══ INPUT FOR THIS TASK ══

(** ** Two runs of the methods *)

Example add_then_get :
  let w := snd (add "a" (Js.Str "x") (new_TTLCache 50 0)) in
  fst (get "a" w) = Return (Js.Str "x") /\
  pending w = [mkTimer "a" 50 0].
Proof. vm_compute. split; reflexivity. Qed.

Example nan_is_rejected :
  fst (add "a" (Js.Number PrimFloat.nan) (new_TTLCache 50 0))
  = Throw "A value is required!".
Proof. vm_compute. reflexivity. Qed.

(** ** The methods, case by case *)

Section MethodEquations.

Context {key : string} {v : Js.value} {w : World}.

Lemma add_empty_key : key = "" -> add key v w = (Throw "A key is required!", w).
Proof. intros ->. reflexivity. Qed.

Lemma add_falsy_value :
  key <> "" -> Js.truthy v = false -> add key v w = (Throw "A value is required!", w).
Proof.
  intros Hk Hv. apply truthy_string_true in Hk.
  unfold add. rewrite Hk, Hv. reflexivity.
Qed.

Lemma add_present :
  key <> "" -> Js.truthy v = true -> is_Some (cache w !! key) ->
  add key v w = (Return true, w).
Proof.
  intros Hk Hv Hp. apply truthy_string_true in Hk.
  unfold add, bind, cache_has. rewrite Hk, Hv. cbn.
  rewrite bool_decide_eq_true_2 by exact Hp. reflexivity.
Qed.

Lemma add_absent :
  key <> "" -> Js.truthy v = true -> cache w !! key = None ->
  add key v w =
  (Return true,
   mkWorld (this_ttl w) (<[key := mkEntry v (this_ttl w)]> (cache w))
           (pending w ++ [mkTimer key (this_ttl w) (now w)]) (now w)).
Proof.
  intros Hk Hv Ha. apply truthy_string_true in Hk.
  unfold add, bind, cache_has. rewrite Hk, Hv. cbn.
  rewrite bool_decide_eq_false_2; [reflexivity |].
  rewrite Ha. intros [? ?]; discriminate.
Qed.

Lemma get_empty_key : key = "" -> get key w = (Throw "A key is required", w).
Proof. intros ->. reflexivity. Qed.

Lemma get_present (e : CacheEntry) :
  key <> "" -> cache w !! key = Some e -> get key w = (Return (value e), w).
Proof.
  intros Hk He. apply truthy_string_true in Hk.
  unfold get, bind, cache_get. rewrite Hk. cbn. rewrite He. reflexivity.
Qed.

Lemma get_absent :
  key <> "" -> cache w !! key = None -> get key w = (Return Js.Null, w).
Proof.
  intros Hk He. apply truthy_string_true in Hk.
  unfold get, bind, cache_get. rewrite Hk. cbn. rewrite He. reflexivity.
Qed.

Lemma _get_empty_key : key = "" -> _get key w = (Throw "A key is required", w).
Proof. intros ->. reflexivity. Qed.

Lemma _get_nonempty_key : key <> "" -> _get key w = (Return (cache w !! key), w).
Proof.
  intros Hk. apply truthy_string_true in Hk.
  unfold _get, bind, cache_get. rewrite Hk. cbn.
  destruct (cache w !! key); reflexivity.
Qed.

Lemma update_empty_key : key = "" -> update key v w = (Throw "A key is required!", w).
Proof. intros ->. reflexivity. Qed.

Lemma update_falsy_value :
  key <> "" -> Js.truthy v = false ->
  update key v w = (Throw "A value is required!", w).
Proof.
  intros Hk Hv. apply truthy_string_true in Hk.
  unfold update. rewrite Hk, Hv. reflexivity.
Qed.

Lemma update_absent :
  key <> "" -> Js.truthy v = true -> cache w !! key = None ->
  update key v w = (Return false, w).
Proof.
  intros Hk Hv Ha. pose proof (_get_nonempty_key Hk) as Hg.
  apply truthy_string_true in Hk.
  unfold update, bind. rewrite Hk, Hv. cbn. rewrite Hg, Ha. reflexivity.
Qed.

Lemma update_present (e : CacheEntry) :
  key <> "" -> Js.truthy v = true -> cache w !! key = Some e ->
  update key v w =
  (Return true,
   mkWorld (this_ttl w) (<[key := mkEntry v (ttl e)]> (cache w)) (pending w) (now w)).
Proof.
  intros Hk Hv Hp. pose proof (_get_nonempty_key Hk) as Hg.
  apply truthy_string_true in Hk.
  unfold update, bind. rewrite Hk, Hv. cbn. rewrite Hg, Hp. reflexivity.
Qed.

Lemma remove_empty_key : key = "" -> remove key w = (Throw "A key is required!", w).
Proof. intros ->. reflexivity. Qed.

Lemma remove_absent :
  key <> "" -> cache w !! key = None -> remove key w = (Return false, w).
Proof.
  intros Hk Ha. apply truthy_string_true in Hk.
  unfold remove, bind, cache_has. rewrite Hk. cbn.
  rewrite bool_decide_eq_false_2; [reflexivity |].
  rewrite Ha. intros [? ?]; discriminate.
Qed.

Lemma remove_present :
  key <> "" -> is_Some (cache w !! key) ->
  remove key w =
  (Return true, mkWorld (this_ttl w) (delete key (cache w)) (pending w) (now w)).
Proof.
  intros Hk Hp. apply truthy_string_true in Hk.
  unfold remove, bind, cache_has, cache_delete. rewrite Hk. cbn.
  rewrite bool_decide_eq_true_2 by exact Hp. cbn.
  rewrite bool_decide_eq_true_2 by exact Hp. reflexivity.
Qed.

═══

* _INSTRUCTIONS FOR THE TASK_
From the records above, reproduce exactly the lines from the one with "Proof. vm_compute. reflexivity. Qed." to the one with "unfold _get, bind, cache_get.", both included, and no others.

* _TASK OUTPUT_
Proof. vm_compute. reflexivity. Qed.

(** ** The methods, case by case *)

Section MethodEquations.

Context {key : string} {v : Js.value} {w : World}.

Lemma add_empty_key : key = "" -> add key v w = (Throw "A key is required!", w).
Proof. intros ->. reflexivity. Qed.

Lemma add_falsy_value :
  key <> "" -> Js.truthy v = false -> add key v w = (Throw "A value is required!", w).
Proof.
  intros Hk Hv. apply truthy_string_true in Hk.
  unfold add. rewrite Hk, Hv. reflexivity.
Qed.

Lemma add_present :
  key <> "" -> Js.truthy v = true -> is_Some (cache w !! key) ->
  add key v w = (Return true, w).
Proof.
  intros Hk Hv Hp. apply truthy_string_true in Hk.
  unfold add, bind, cache_has. rewrite Hk, Hv. cbn.
  rewrite bool_decide_eq_true_2 by exact Hp. reflexivity.
Qed.

Lemma add_absent :
  key <> "" -> Js.truthy v = true -> cache w !! key = None ->
  add key v w =
  (Return true,
   mkWorld (this_ttl w) (<[key := mkEntry v (this_ttl w)]> (cache w))
           (pending w ++ [mkTimer key (this_ttl w) (now w)]) (now w)).
Proof.
  intros Hk Hv Ha. apply truthy_string_true in Hk.
  unfold add, bind, cache_has. rewrite Hk, Hv. cbn.
  rewrite bool_decide_eq_false_2; [reflexivity |].
  rewrite Ha. intros [? ?]; discriminate.
Qed.

Lemma get_empty_key : key = "" -> get key w = (Throw "A key is required", w).
Proof. intros ->. reflexivity. Qed.

Lemma get_present (e : CacheEntry) :
  key <> "" -> cache w !! key = Some e -> get key w = (Return (value e), w).
Proof.
  intros Hk He. apply truthy_string_true in Hk.
  unfold get, bind, cache_get. rewrite Hk. cbn. rewrite He. reflexivity.
Qed.

Lemma get_absent :
  key <> "" -> cache w !! key = None -> get key w = (Return Js.Null, w).
Proof.
  intros Hk He. apply truthy_string_true in Hk.
  unfold get, bind, cache_get. rewrite Hk. cbn. rewrite He. reflexivity.
Qed.

Lemma _get_empty_key : key = "" -> _get key w = (Throw "A key is required", w).
Proof. intros ->. reflexivity. Qed.

Lemma _get_nonempty_key : key <> "" -> _get key w = (Return (cache w !! key), w).
Proof.
  intros Hk. apply truthy_string_true in Hk.
  unfold _get, bind, cache_get. rewrite Hk. cbn.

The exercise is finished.